For Long’s inaugural and Tobin’s 521st show, Tobin planned to compare today’s real estate and permitting numbers with those of 10 years ago, when the county and Palm Coast were just emerging from the great crash’s troth. Example: the median price of a single-family house back then was $161,250. It is now $369,000. There were building 36 permits issued this month back then. In the June just ended, 202. The numbers are all the stimulants Tobin needs. And with numbers like that, he may well be marking more milestones ahead.

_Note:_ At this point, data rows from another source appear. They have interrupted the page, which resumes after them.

(* ===== verification/MessageFacts.v ===== *)
(** * Facts about inbound messages

    What every message keeps, what recovery and cancellation do to the nodes, and
    where a message goes. *)
From S2P Require Import Prelude SystemPrompts PyStr Dict Json State StateFacts Transitions StateJson World Tool.
From S2P Require Import Events Evolution Prompts Helpers Hitl Dag Engine Llm Planner Patch Tools.
From S2P Require Import ToolFacts RemoteCaller NodeExec NodeFacts Settlement PlanFlow Rewind History Planning.
From S2P Require Import MessageFlow.
Local Open Scope string_scope.
Local Open Scope list_scope.

(** ** What messages keep *)

Section message_logging.
Context `{!Env, !Remote, !Llm, !History, !Sdk} (R : relation World) `{!Logging R}.

#[export] Instance keeps_update_inbound f : Keeps R (update_inbound f).
Proof. apply (keeps_inbound R). Qed.
#[export] Instance keeps_route r : Keeps R (route r).
Proof. unfold route. keeps. Qed.
#[export] Instance keeps_exit o : Keeps R (exit o).
Proof. unfold exit. keeps. Qed.
#[export] Instance keeps_updater e : Keeps R (updater_events e).
Proof. unfold updater_events. keeps. Qed.
#[export] Instance keeps_finish_message : Keeps R _finish.
Proof. unfold _finish. keeps. Qed.
#[export] Instance keeps_classify_inbound : Keeps R classify_inbound.
Proof. unfold classify_inbound. keeps. Qed.
#[export] Instance keeps_classify_room : Keeps R classify_room.
Proof. unfold classify_room. keeps. Qed.
#[export] Instance keeps_prepare v req : Keeps R (prepare_inbound v req).
Proof. unfold prepare_inbound. keeps. Qed.
End message_logging.

Section message_keep.
Context `{!Env, !Remote, !Llm, !History, !Sdk} (R : relation World) `{!PlanEvolution R}.

#[export] Instance keeps_recover_session : Keeps R recover_session.
Proof. unfold recover_session, recover_node, normalize_interventions. keeps. Qed.
Lemma keeps_message_handler v req h p : Keeps R (message_handler v req h p).
Proof.
  destruct h; cbn [message_handler]; unfold do_recover, do_reject, do_answers, do_reemit_questions, do_complete,
    do_plan_and_launch, do_enqueue, do_spawn_followup, do_interrupt, do_new_plan, with_target; keeps.
Qed.
#[export] Instance keeps_message_flow v req : Keeps R (message_flow_run v req).
Proof. apply (keeps_flow_run R). apply keeps_message_handler. Qed.
#[export] Instance keeps_cancel t : Keeps R (cancel t).
Proof. unfold cancel, cancel_active, cancel_remote. keeps. Qed.
End message_keep.

(** ** All flows *)

(** The four flows are well formed. Each passes every check of [Flow.validate]:
    no edge twice, no second default, no handler unreachable, and each route that a
    handler declares leads somewhere. *)
Theorem flows_validate :
  validate outcome_literal outcome_flow = Ok tt /\ validate settlement_literal settlement_flow = Ok tt /\
  validate plan_literal plan_flow = Ok tt /\ validate message_literal message_flow = Ok tt.
Proof. repeat split; vm_compute; reflexivity. Qed.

He has an unusually counterintuitive answer about the secret of his longevity: “My my dad always told me that the best thing that could happen to a person is to have a chronic illness that’s controllable,” Tobin said. “The reason for that is that you see doctors often and you learn to listen to your body. And a lot of the issues I’ve had to deal with over the last 10 years have been the things that I caught early, either because I went to a doctor often, or because I do listen to my body. When I go see the doctor. I tell him–or her. And so I’ve just been fortunate. I’ve made it through a couple of things that would have killed me had I not address them.”
D W Ferguson says
The Real Estate “Guru” of Flagler County. Congratulations Toby, Keep the Show Going !!!
Where’s the Doctor? says
The people that live, work, shop, and go to school near the AIRPORT have been screaming about the airport for years! Those flight schools spew 720 POUNDS of LEAD over our community every year! Yet, they pour money into it for expansion. Even ANDY DANCE says it’s a great thing! Palm Coast, “listen to your body” and stop the LEAD! Where’s the Doctor?